Regarding ceramics, what constitutes Copyright/Trademark infringement?

Through a collaborative effort with Mike Smith of Cindy’s Ceramics, the following is presented to clarify and answer the many questions regarding selling ceramics from illegal molds, or by using illegal trademarks.

More Details

First: What is an illegal mold?

Quite simply put, it is any mold of any product or item that has been copyrighted or trademarked by ANYONE without license. Most often discussions surround animated items such as anything Disney, Warner Brothers, Minions, Sponge Bob, Precious Moments,¬¬¬¬ Star Wars, Ninja Turtles, California Raisins, etc.

This also includes manufacturing a mold from a licensed/trademarked/copyrighted item without express permission from the license holder.
What is copyright or trademark infringement?

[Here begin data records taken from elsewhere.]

(** * gist7651991 and go/format: line segmentation, the fan-out/fan-in
      engine, and source formatting

    The development follows the two source files.

    - [Lines]: [ProcessLinesFromReader] over a [bufio.Reader].
    - [Engine]: [GoReduceLinesFromReader] and [GoReduce] as an interleaving
      semantics of their goroutines (coordinator, workers, caller, runtime).
    - [Format]: [format.Source], [format.Node], [hasUnsortedImports],
      [parse] and [isSpace], over an abstract go/parser and go/printer. *)

From Equations Require Import Equations.
From stdpp Require Import base option list strings gmap.
From Stdlib Require Import ZArith Lia Ascii.

Set Default Proof Using "Type".
Local Open Scope Z_scope.

(** Go's [byte]; a Go [string] and a [[]byte] are both byte sequences. *)
Abbreviation byte := ascii (only parsing).

Definition nl : byte := "010"%char.
Definition tab : byte := "009"%char.
Definition cr : byte := "013"%char.
Definition sp : byte := " "%char.

(** Literal text as bytes. *)
Definition B (s : string) : list byte := String.list_ascii_of_string s.

(* ================================================================== *)
(** * Line segmentation: [ProcessLinesFromReader] *)
(* ================================================================== *)

Module Lines.

(** The [error] values a read can end with: [io.EOF], or any other error of
    the underlying [io.Reader]. *)
Inductive error :=
| EOF
| ErrRead (msg : string).

(** A [bufio.Reader] over an [io.Reader]: the bytes the source still
    delivers before its first error, and that error. *)
Record Reader := {
  unread : list byte;
  fails : error
}.

(** Scan for the first [delim]: the bytes up to and including it, and the
    bytes after it; [None] when [delim] does not occur. *)
Fixpoint cut (delim : byte) (bs : list byte) : option (list byte * list byte) :=
  match bs with
  | [] => None
  | b :: bs' =>
      if decide (b = delim) then Some ([b], bs')
      else match cut delim bs' with
           | Some (l, r) => Some (b :: l, r)
           | None => None
           end
  end.

(** [bufio.Reader.ReadString]: reads until the first occurrence of [delim]
    and returns the data up to and including it; when the source fails
    before a delimiter is found, it returns the data read so far and the
    error. The error is non-nil exactly when the data does not end in
    [delim]. *)
Definition ReadString (br : Reader) (delim : byte)
  : list byte * option error * Reader :=
  match cut delim (unread br) with
  | Some (l, r) => (l, None, {| unread := r; fails := fails br |})
  | None => (unread br, Some (fails br), {| unread := []; fails := fails br |})
  end.

(** The slice expression [line[:len(line)-1]]. *)
Definition trim_last (line : list byte) : list byte :=
  take (length line - 1)%nat line.

Lemma cut_shorter delim bs l r :
  cut delim bs = Some (l, r) → (length r < length bs)%nat.
Proof.
  revert l r. induction bs as [|b bs IH]; intros l r; simpl; [done|].
  case_decide.
  - intros [= <- <-]. lia.
  - destruct (cut delim bs) as [[l' r']|] eqn:E; [|done].
    intros [= <- <-]. specialize (IH _ _ eq_refl). lia.
Qed.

Copyright is a legal right created by the law of a country which grants the creator of original work the exclusive right to its use and distribution. In the USA this law attaches legal protection to fixed or tangible representation and reproduction.

Reproducing art or anything such as logos, or characters that are trademarked or copyrighted by another onto any item without having license to do so (for profit). Most popular items are AFL & NFL logos, animated or cartoon characters, Harley Davidson, etc.

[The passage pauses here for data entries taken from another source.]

(** * Properties kept from step to step

    A property of the world that every primitive step keeps is kept by every
    operation.  [_startPolling] and [_stopPolling] are taken as steps of
    their own: between arming the interval and storing its identifier the
    timer and the client disagree. *)

Record Kept : Type := {
  inv : World -> Prop;
  updateOk : (Client -> Client) -> Prop;
  effectOk : Effect -> Prop;
  inv_update : forall f w, updateOk f -> inv w -> inv (withClient (f (client w)) w);
  inv_effect : forall e w, effectOk e -> inv w -> inv (addTrace e w);
  inv_suspend : forall w, inv w -> inv (addTrace (Await (client w)) w);
  inv_settleFetch : forall w, inv w -> inv (snd (settleFetch w));
  inv_settleRtc : forall w, inv w -> inv (snd (settleRtc w));
  inv_startPolling : forall w, inv w -> inv (snd (_startPolling w));
  inv_stopPolling : forall w, inv w -> inv (snd (_stopPolling w)) }.

Definition kept (K : Kept) {A} (m : M A) : Prop :=
  forall w, inv K w -> inv K (snd (m w)).

Section KeptBy.
Variable K : Kept.

Lemma kept_ret {A} (a : A) : kept K (ret a).
Proof. intros w H. exact H. Qed.

Lemma kept_throw {A} (e : Error) : kept K (@throw A e).
Proof. intros w H. exact H. Qed.

Lemma kept_getClient : kept K getClient.
Proof. intros w H. exact H. Qed.

Lemma kept_update (f : Client -> Client) : updateOk K f -> kept K (update f).
Proof. intros Hf w H. now apply inv_update. Qed.

Lemma kept_effect (e : Effect) : effectOk K e -> kept K (effect e).
Proof. intros He w H. now apply inv_effect. Qed.

Lemma kept_suspend : kept K suspend.
Proof. intros w H. now apply inv_suspend. Qed.

Lemma kept_settleFetch : kept K settleFetch.
Proof. intros w H. now apply inv_settleFetch. Qed.

Lemma kept_settleRtc : kept K settleRtc.
Proof. intros w H. now apply inv_settleRtc. Qed.

Lemma kept_startPolling : kept K _startPolling.
Proof. intros w H. now apply inv_startPolling. Qed.

Lemma kept_stopPolling : kept K _stopPolling.
Proof. intros w H. now apply inv_stopPolling. Qed.

Lemma kept_bind {A B} (m : M A) (k : A -> M B) :
  kept K m -> (forall a, kept K (k a)) -> kept K (bind m k).
Proof.
  intros Hm Hk w H. unfold bind.
  specialize (Hm w H). destruct (m w) as [[a|e|] w1]; simpl in *; auto.
  now apply Hk.
Qed.

Lemma kept_try_catch {A} (m : M A) (h : Error -> M A) :
  kept K m -> (forall e, kept K (h e)) -> kept K (try_catch m h).
Proof.
  intros Hm Hh w H. unfold try_catch.
  specialize (Hm w H). destruct (m w) as [[a|e|] w1]; simpl in *; auto.
  now apply Hh.
Qed.

Lemma kept_try_finally {A} (m : M A) (f : M unit) :
  kept K m -> kept K f -> kept K (try_finally m f).
Proof.
  intros Hm Hf w H. unfold try_finally.
  specialize (Hm w H). destruct (m w) as [[a|e|] w1]; simpl in *; auto;
    specialize (Hf w1 Hm); destruct (f w1) as [[[]|e'|] w2]; simpl in *; assumption.
Qed.

Lemma kept_forEach {A} (l : list A) (f : A -> M unit) :
  (forall a, kept K (f a)) -> kept K (forEach l f).
Proof.
  intros Hf. induction l as [|x l IH]; simpl.
  - apply kept_ret.
  - apply kept_bind; auto.
Qed.
End KeptBy.

Ltac kept_step side :=
  cbv beta;
  first
    [ assumption
    | apply kept_startPolling
    | apply kept_stopPolling
    | apply kept_ret
    | apply kept_throw
    | apply kept_getClient
    | apply kept_suspend
    | apply kept_settleFetch
    | apply kept_settleRtc
    | apply kept_update; side
    | apply kept_effect; side
    | apply kept_bind; [| intros ?]
    | apply kept_try_catch; [| intros ?]
    | apply kept_try_finally
    | apply kept_forEach; intros ?
    | match goal with
      | |- kept _ (if ?b then _ else _) => destruct b
      | |- kept _ (match ?x with _ => _ end) => destruct x
      | |- kept _ (let _ := _ in _) => cbv zeta
      end
    | progress autounfold with client_ops ].

Ltac kept_ops side := repeat (kept_step side).

Ltac kept_runs side :=
  lazymatch goal with
  | |- forall _, _ => intros ?; kept_ops side
  | _ => kept_ops side
  end.

(** ** What happens to a client, step by step *)

(** The calls of the user, the ticks of the polling timer, the callbacks of
    the transport, and the outcomes the environment holds ready for the
    calls to come. *)
Inductive Step : Type :=
| CallRegister
| CallConnect (peerId : string)
| CallDisconnect
| CallSend (data : Json)
| Tick
| IceCandidate (candidate : option Candidate)
| ConnectionState (state : string)
| ChannelOpened (channel : DataChannel)
| Settled (fetches : list FetchResult) (rtcs : list RtcResult).

Definition exec (s : Step) (w : World) : World :=
  match s with
  | CallRegister => snd (register w)
  | CallConnect peerId => snd (connect peerId w)
  | CallDisconnect => snd (disconnect w)
  | CallSend data => snd (send data w)
  | Tick => snd (_poll w)
  | IceCandidate candidate => snd (onicecandidate candidate w)
  | ConnectionState state => snd (onconnectionstatechange state w)
  | ChannelOpened channel => snd (ondatachannel channel w)
  | Settled fetches rtcs =>
      {| client := client w; trace := trace w; fetchInbox := fetches;
         rtcInbox := rtcs; timers := timers w |}
  end.

Fixpoint run (steps : list Step) (w : World) : World :=
  match steps with
  | [] => w
  | s :: rest => run rest (exec s w)
  end.

(** [new Client(options)]; [options] itself may be missing (line 88). *)
Definition construct (options : option Options) : Error + Client :=
  match options with
  | None => inl (ErrorMsg (Some "apiUrl は必須です"))
  | Some o => newClient o
  end.

(** The world of a client that has just been constructed. *)
Definition startWorld (c : Client) : World :=
  {| client := c; trace := []; fetchInbox := []; rtcInbox := []; timers := 0 |}.

Section KeptByRuns.
Variable K : Kept.
Hypothesis settledOk : forall w fetches rtcs,
  inv K w ->
  inv K {| client := client w; trace := trace w; fetchInbox := fetches;
           rtcInbox := rtcs; timers := timers w |}.
Hypothesis registerOk : kept K register.
Hypothesis connectOk : forall p, kept K (connect p).
Hypothesis disconnectOk : kept K disconnect.
Hypothesis sendOk : forall d, kept K (send d).
Hypothesis pollOk : kept K _poll.
Hypothesis candidateOk : forall c, kept K (onicecandidate c).
Hypothesis stateOk : forall s, kept K (onconnectionstatechange s).
Hypothesis channelOk : forall ch, kept K (ondatachannel ch).

Lemma exec_kept (s : Step) (w : World) : inv K w -> inv K (exec s w).
Proof.
  intros H. destruct s; simpl.
  - now apply registerOk.
  - now apply connectOk.
  - now apply disconnectOk.
  - now apply sendOk.
  - now apply pollOk.
  - now apply candidateOk.
  - now apply stateOk.
  - now apply channelOk.
  - now apply settledOk.
Qed.

Lemma run_kept (steps : list Step) (w : World) : inv K w -> inv K (run steps w).
Proof.
  revert w. induction steps as [|s steps IH]; intros w H; simpl.
  - exact H.
  - apply IH. now apply exec_kept.
Qed.
End KeptByRuns.

(** ** The interval timers *)

(** The intervals armed and not cleared, oldest first. *)
Definition timerStep (live : list nat) (e : Effect) : list nat :=
  match e with
  | SetInterval t _ => (live ++ [t])%list
  | ClearInterval t => filter (fun x => negb (Nat.eqb x t)) live
  | _ => live
  end.

Definition liveTimers (t : list Effect) : list nat := fold_left timerStep t [].

(** The timer the client remembers in [_pollingTimer]. *)
Definition remembered (c : Client) : list nat :=
  match _pollingTimer c with
  | Some t => [t]
  | None => []
  end.

Definition noTimerEffect (e : Effect) : Prop :=
  match e with
  | SetInterval _ _ | ClearInterval _ => False
  | _ => True
  end.

Lemma liveTimers_snoc (t : list Effect) (e : Effect) :
  liveTimers (t ++ [e]) = timerStep (liveTimers t) e.
Proof. unfold liveTimers. now rewrite fold_left_app. Qed.

Lemma liveTimers_quiet (t : list Effect) (e : Effect) :
  noTimerEffect e -> liveTimers (t ++ [e]) = liveTimers t.
Proof. intros H. rewrite liveTimers_snoc. destruct e; try reflexivity; destruct H. Qed.

(** The live intervals are the one the client remembers. *)
Definition timerKept : Kept.
Proof.
  refine {| inv := fun w => liveTimers (trace w) = remembered (client w);
            updateOk := fun f => forall c, _pollingTimer (f c) = _pollingTimer c;
            effectOk := noTimerEffect |}.
  - intros f w Hf H. simpl. unfold remembered. now rewrite Hf.
  - intros e w He H. simpl. now rewrite liveTimers_quiet.
  - intros w H. simpl. now rewrite liveTimers_quiet.
  - intros w H. unfold settleFetch. destruct (fetchInbox w) as [|[]]; exact H.
  - intros w H. unfold settleRtc. destruct (rtcInbox w) as [|[]]; exact H.
  - intros w H. unfold _startPolling. rewrite bind_getClient.
    destruct (_pollingTimer (client w)) eqn:E; [exact H|].
    unfold remembered in H. rewrite E in H.
    unfold bind, setInterval, update. simpl. rewrite liveTimers_snoc, H. reflexivity.
  - intros w H. unfold _stopPolling. rewrite bind_getClient.
    destruct (_pollingTimer (client w)) eqn:E; [|exact H].
    unfold remembered in H. rewrite E in H.
    unfold bind, effect, update. simpl. rewrite liveTimers_snoc, H. simpl.
    now rewrite Nat.eqb_refl.
Defined.

Ltac timer_side := unfold timerKept; simpl; first [exact I | intros; reflexivity].

Lemma timerKept_inv (w : World) :
  inv timerKept w -> liveTimers (trace w) = remembered (client w).
Proof. exact (fun H => H). Qed.

Lemma run_app (steps more : list Step) (w : World) :
  run (steps ++ more) w = run more (run steps w).
Proof.
  revert w. induction steps as [|s steps IH]; intros w; simpl; [reflexivity | apply IH].
Qed.

Lemma run_timerKept (steps : list Step) (w : World) :
  inv timerKept w -> inv timerKept (run steps w).
Proof.
  apply run_kept; [intros ? ? ? H0; exact H0 | kept_runs timer_side ..].
Qed.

Copyright infringement Is the use of items protected by copyright law without permission… infringing. Certain exclusive rights are granted to the holder of the copyright to include the right to reproduce, distribute, display or perform the protected work. The copyright holder is typically the work's creator, or a publisher or other business to whom copyright has been assigned. Copyright holders routinely invoke legal and technological measures to prevent and penalize copyright infringement.

First and foremost, remember, this applies not only to Disney's items, but all licensed characters and trademarks. This is coming up left and right with the people looking for Harley Davidson stuff, Disney, Star Wars, Looney Tunes, Peanuts, etc. And trust me folks, license holders DO go after ceramic shops. Harley went after a few Southern shops a year or two ago (there have NEVER been any licensed molds or bisque for Harley stuff), and Disney religiously protects its IP rights over all of it's pieces (which now includes Star Wars).

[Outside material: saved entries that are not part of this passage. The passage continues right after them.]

(** * bb3-vote-bot: the page-state classifier, the worker loop, the challenge
    wait and the fleet counters, embedded from [bot.py], [captcha_handler.py]
    and [browser_manager.py].

    Conventions of the embedding.
    - Python [str] is [string], holding the UTF-8 bytes; [a in b] is
      [contains a b]; [str.lower] is [lower], the lower-case mapping of
      Unicode with its two special cases (U+0130 and the final sigma).
    - Python [int] is [Z].
    - A call into the browser driver that may raise is a value of
      [result]: [Ok v] when it returns [v], [Raise] when it raises.
      [try: ... except: ...] is [catch]. [print] and the logger return.
    - A write to a file ends as a [write]: done, refused, or torn.
    - A page is a snapshot: its URL, the rendered text of [body], and the
      elements of the document in document order. *)

From Stdlib Require Import ZArith Lia Bool List Ascii String Sorted.
From stdpp Require Import base list.
Import ListNotations.
Local Open Scope string_scope.
Local Open Scope list_scope.
Local Open Scope Z_scope.

(** ** Strings

    A Python [str] is a sequence of code points; it is kept here as the
    bytes of its UTF-8 encoding, which is what a string literal of this
    file holds. Substring tests and comparisons on the two agree. *)

Module Str.

Definition code (c : ascii) : Z := Z.of_N (N_of_ascii c).
Definition byte_of (z : Z) : ascii := ascii_of_N (Z.to_N z).

(** A continuation byte, 10xxxxxx. *)
Definition is_cont (c : ascii) : bool := (128 <=? code c) && (code c <? 192).
Definition cont (c : ascii) : Z := code c - 128.

(** A byte that is not part of a well-formed sequence is carried along
    as a value above the code points. *)
Definition stray (b : Z) : Z := 1114112 + (b - 128).

(** The code points of a string. *)
Fixpoint decode (s : string) : list Z :=
  match s with
  | EmptyString => []
  | String c0 r0 =>
      let b0 := code c0 in
      if b0 <? 128 then b0 :: decode r0
      else
        let alone := stray b0 :: decode r0 in
        match r0 with
        | EmptyString => alone
        | String c1 r1 =>
            if (194 <=? b0) && (b0 <? 224) && is_cont c1
            then ((b0 - 192) * 64 + cont c1) :: decode r1
            else
              match r1 with
              | EmptyString => alone
              | String c2 r2 =>
                  let cp3 := (b0 - 224) * 4096 + cont c1 * 64 + cont c2 in
                  if (224 <=? b0) && (b0 <? 240) && is_cont c1 && is_cont c2
                     && (2048 <=? cp3)
                  then cp3 :: decode r2
                  else
                    match r2 with
                    | EmptyString => alone
                    | String c3 r3 =>
                        let cp4 := (b0 - 240) * 262144 + cont c1 * 4096
                                   + cont c2 * 64 + cont c3 in
                        if (240 <=? b0) && (b0 <? 245) && is_cont c1 && is_cont c2
                           && is_cont c3 && (65536 <=? cp4) && (cp4 <? 1114112)
                        then cp4 :: decode r3
                        else alone
                    end
              end
        end
  end.

(** The UTF-8 bytes of one code point. *)
Definition encode_cp (c : Z) : list ascii :=
  if c <? 0 then []
  else if c <? 128 then [ byte_of c ]
  else if c <? 2048 then [ byte_of (192 + c / 64); byte_of (128 + c mod 64) ]
  else if c <? 65536
  then [ byte_of (224 + c / 4096); byte_of (128 + (c / 64) mod 64);
         byte_of (128 + c mod 64) ]
  else if c <? 1114112
  then [ byte_of (240 + c / 262144); byte_of (128 + (c / 4096) mod 64);
         byte_of (128 + (c / 64) mod 64); byte_of (128 + c mod 64) ]
  else [ byte_of (128 + (c - 1114112) mod 128) ].

Definition encode (cps : list Z) : string :=
  string_of_list_ascii (flat_map encode_cp cps).

(** The lower-case mapping of the Unicode Character Database (14.0, as in
    CPython 3.11) above ASCII: every code point [lo + k * stride <= hi]
    maps to itself plus [delta]. Rows are in increasing order of [lo]. *)
Definition lower_rows : list (Z * Z * Z * Z) :=
  [ (192, 214, 1, 32); (216, 222, 1, 32); (256, 302, 2, 1); (306, 310, 2, 1);
    (313, 327, 2, 1); (330, 374, 2, 1); (376, 376, 1, -121); (377, 381, 2, 1);
    (385, 385, 1, 210); (386, 388, 2, 1); (390, 390, 1, 206); (391, 391, 1, 1);
    (393, 394, 1, 205); (395, 395, 1, 1); (398, 398, 1, 79); (399, 399, 1, 202);
    (400, 400, 1, 203); (401, 401, 1, 1); (403, 403, 1, 205); (404, 404, 1, 207);
    (406, 406, 1, 211); (407, 407, 1, 209); (408, 408, 1, 1); (412, 412, 1, 211);
    (413, 413, 1, 213); (415, 415, 1, 214); (416, 420, 2, 1); (422, 422, 1, 218);
    (423, 423, 1, 1); (425, 425, 1, 218); (428, 428, 1, 1); (430, 430, 1, 218);
    (431, 431, 1, 1); (433, 434, 1, 217); (435, 437, 2, 1); (439, 439, 1, 219);
    (440, 440, 1, 1); (444, 444, 1, 1); (452, 452, 1, 2); (453, 453, 1, 1);
    (455, 455, 1, 2); (456, 456, 1, 1); (458, 458, 1, 2); (459, 475, 2, 1);
    (478, 494, 2, 1); (497, 497, 1, 2); (498, 500, 2, 1); (502, 502, 1, -97);
    (503, 503, 1, -56); (504, 542, 2, 1); (544, 544, 1, -130); (546, 562, 2, 1);
    (570, 570, 1, 10795); (571, 571, 1, 1); (573, 573, 1, -163); (574, 574, 1, 10792);
    (577, 577, 1, 1); (579, 579, 1, -195); (580, 580, 1, 69); (581, 581, 1, 71);
    (582, 590, 2, 1); (880, 882, 2, 1); (886, 886, 1, 1); (895, 895, 1, 116);
    (902, 902, 1, 38); (904, 906, 1, 37); (908, 908, 1, 64); (910, 911, 1, 63);
    (913, 929, 1, 32); (931, 939, 1, 32); (975, 975, 1, 8); (984, 1006, 2, 1);
    (1012, 1012, 1, -60); (1015, 1015, 1, 1); (1017, 1017, 1, -7); (1018, 1018, 1, 1);
    (1021, 1023, 1, -130); (1024, 1039, 1, 80); (1040, 1071, 1, 32); (1120, 1152, 2, 1);
    (1162, 1214, 2, 1); (1216, 1216, 1, 15); (1217, 1229, 2, 1); (1232, 1326, 2, 1);
    (1329, 1366, 1, 48); (4256, 4293, 1, 7264); (4295, 4295, 1, 7264);
    (4301, 4301, 1, 7264); (5024, 5103, 1, 38864); (5104, 5109, 1, 8);
    (7312, 7354, 1, -3008); (7357, 7359, 1, -3008); (7680, 7828, 2, 1);
    (7838, 7838, 1, -7615); (7840, 7934, 2, 1); (7944, 7951, 1, -8); (7960, 7965, 1, -8);
    (7976, 7983, 1, -8); (7992, 7999, 1, -8); (8008, 8013, 1, -8); (8025, 8031, 2, -8);
    (8040, 8047, 1, -8); (8072, 8079, 1, -8); (8088, 8095, 1, -8); (8104, 8111, 1, -8);
    (8120, 8121, 1, -8); (8122, 8123, 1, -74); (8124, 8124, 1, -9); (8136, 8139, 1, -86);
    (8140, 8140, 1, -9); (8152, 8153, 1, -8); (8154, 8155, 1, -100); (8168, 8169, 1, -8);
    (8170, 8171, 1, -112); (8172, 8172, 1, -7); (8184, 8185, 1, -128);
    (8186, 8187, 1, -126); (8188, 8188, 1, -9); (8486, 8486, 1, -7517);
    (8490, 8490, 1, -8383); (8491, 8491, 1, -8262); (8498, 8498, 1, 28);
    (8544, 8559, 1, 16); (8579, 8579, 1, 1); (9398, 9423, 1, 26); (11264, 11311, 1, 48);
    (11360, 11360, 1, 1); (11362, 11362, 1, -10743); (11363, 11363, 1, -3814);
    (11364, 11364, 1, -10727); (11367, 11371, 2, 1); (11373, 11373, 1, -10780);
    (11374, 11374, 1, -10749); (11375, 11375, 1, -10783); (11376, 11376, 1, -10782);
    (11378, 11378, 1, 1); (11381, 11381, 1, 1); (11390, 11391, 1, -10815);
    (11392, 11490, 2, 1); (11499, 11501, 2, 1); (11506, 11506, 1, 1); (42560, 42604, 2, 1);
    (42624, 42650, 2, 1); (42786, 42798, 2, 1); (42802, 42862, 2, 1); (42873, 42875, 2, 1);
    (42877, 42877, 1, -35332); (42878, 42886, 2, 1); (42891, 42891, 1, 1);
    (42893, 42893, 1, -42280); (42896, 42898, 2, 1); (42902, 42920, 2, 1);
    (42922, 42922, 1, -42308); (42923, 42923, 1, -42319); (42924, 42924, 1, -42315);
    (42925, 42925, 1, -42305); (42926, 42926, 1, -42308); (42928, 42928, 1, -42258);
    (42929, 42929, 1, -42282); (42930, 42930, 1, -42261); (42931, 42931, 1, 928);
    (42932, 42946, 2, 1); (42948, 42948, 1, -48); (42949, 42949, 1, -42307);
    (42950, 42950, 1, -35384); (42951, 42953, 2, 1); (42960, 42960, 1, 1);
    (42966, 42968, 2, 1); (42997, 42997, 1, 1); (65313, 65338, 1, 32);
    (66560, 66599, 1, 40); (66736, 66771, 1, 40); (66928, 66938, 1, 39);
    (66940, 66954, 1, 39); (66956, 66962, 1, 39); (66964, 66965, 1, 39);
    (68736, 68786, 1, 64); (71840, 71871, 1, 32); (93760, 93791, 1, 32);
    (125184, 125217, 1, 34) ].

"Rules" For Your Own Protection

1.) Don't sell anything finished for anything that carries a trademark, copyright, etc without first obtaining written permission from the IPR holder. This doesn't mean you get a free pass just because Mom and Pop Ceramics in Padukah said you can, you have to go to the IPR HOLDER. Please note, this ALSO APPLIES to trademarked teams (NHL, NFL, College teams, etc.).

2.) Molds: very few Looney Tunes molds were legally made, and of course we all know about the Disney ones. Only sell greenware or Bisque from LEGAL versions of the molds. If challenged, you will need to provide proof that the molds were made legally. If you don't know or aren't sure... dump the mold in the nearest trash bin and forget you ever saw it. It's not worth the legal hassle or the constant scrutiny you'll be under. I see some of them come up every time I log onto FB or Ebay and even Etsy

3.) Making molded copies: Don't. NO, Never, ever. Not of molds, not of bisque, not anything. Just because it's made in China, Japan, South Africa, Philadelphia, or Botswana, it doesn't give you the right to make a copy of it. Even if the item was made by a company out of business, it does not invalidate the license. Typically, license lasts 50-100 years AFTER the demise of the originator.

4.) If you have a LEGAL/recalled mold, or want to use a trademark, you can make a finished piece for yourself, as long as you don't try to sell it. Licenses of these items DO NOT permit the mold owner or bisque purchaser to sell the items finished.

Something about Disney

1.) Leisuramics was a subsidiary label of Gare. At one time, they had license to sell Disney molds.

2.) The problem with any of the Disney molds, unless you are the ORIGINAL owner, or can *prove* a chain of ownership (in writing) that goes all the way back to the original purchase from Gare (with an original receipt), the assumption can be made that they are illegal copies. It doesn't matter that they are stamped with Leisuramics logo on the outside or the Disney tm on the inside, those would both show up on a black-market copy if the copier took the time to do so (it would only take a couple hundred dollars for someone to do that, and trust me, it HAS been done). It's a lot like buying a Louis Vuitton purse from the guy on the sidewalk in NYC for $15. You might be gullible enough to think it's a real Louis Vuitton, but it's not. Ignorance is NO excuse under the law.

3.) Most people don't understand how a mold is actually reproduced, but that's it folks: if you have a mold, it is possible to copy that mold (illegally), which would include every facet of the original mold (mold numbers, copyrights, trademarks, bumps, dings, etc).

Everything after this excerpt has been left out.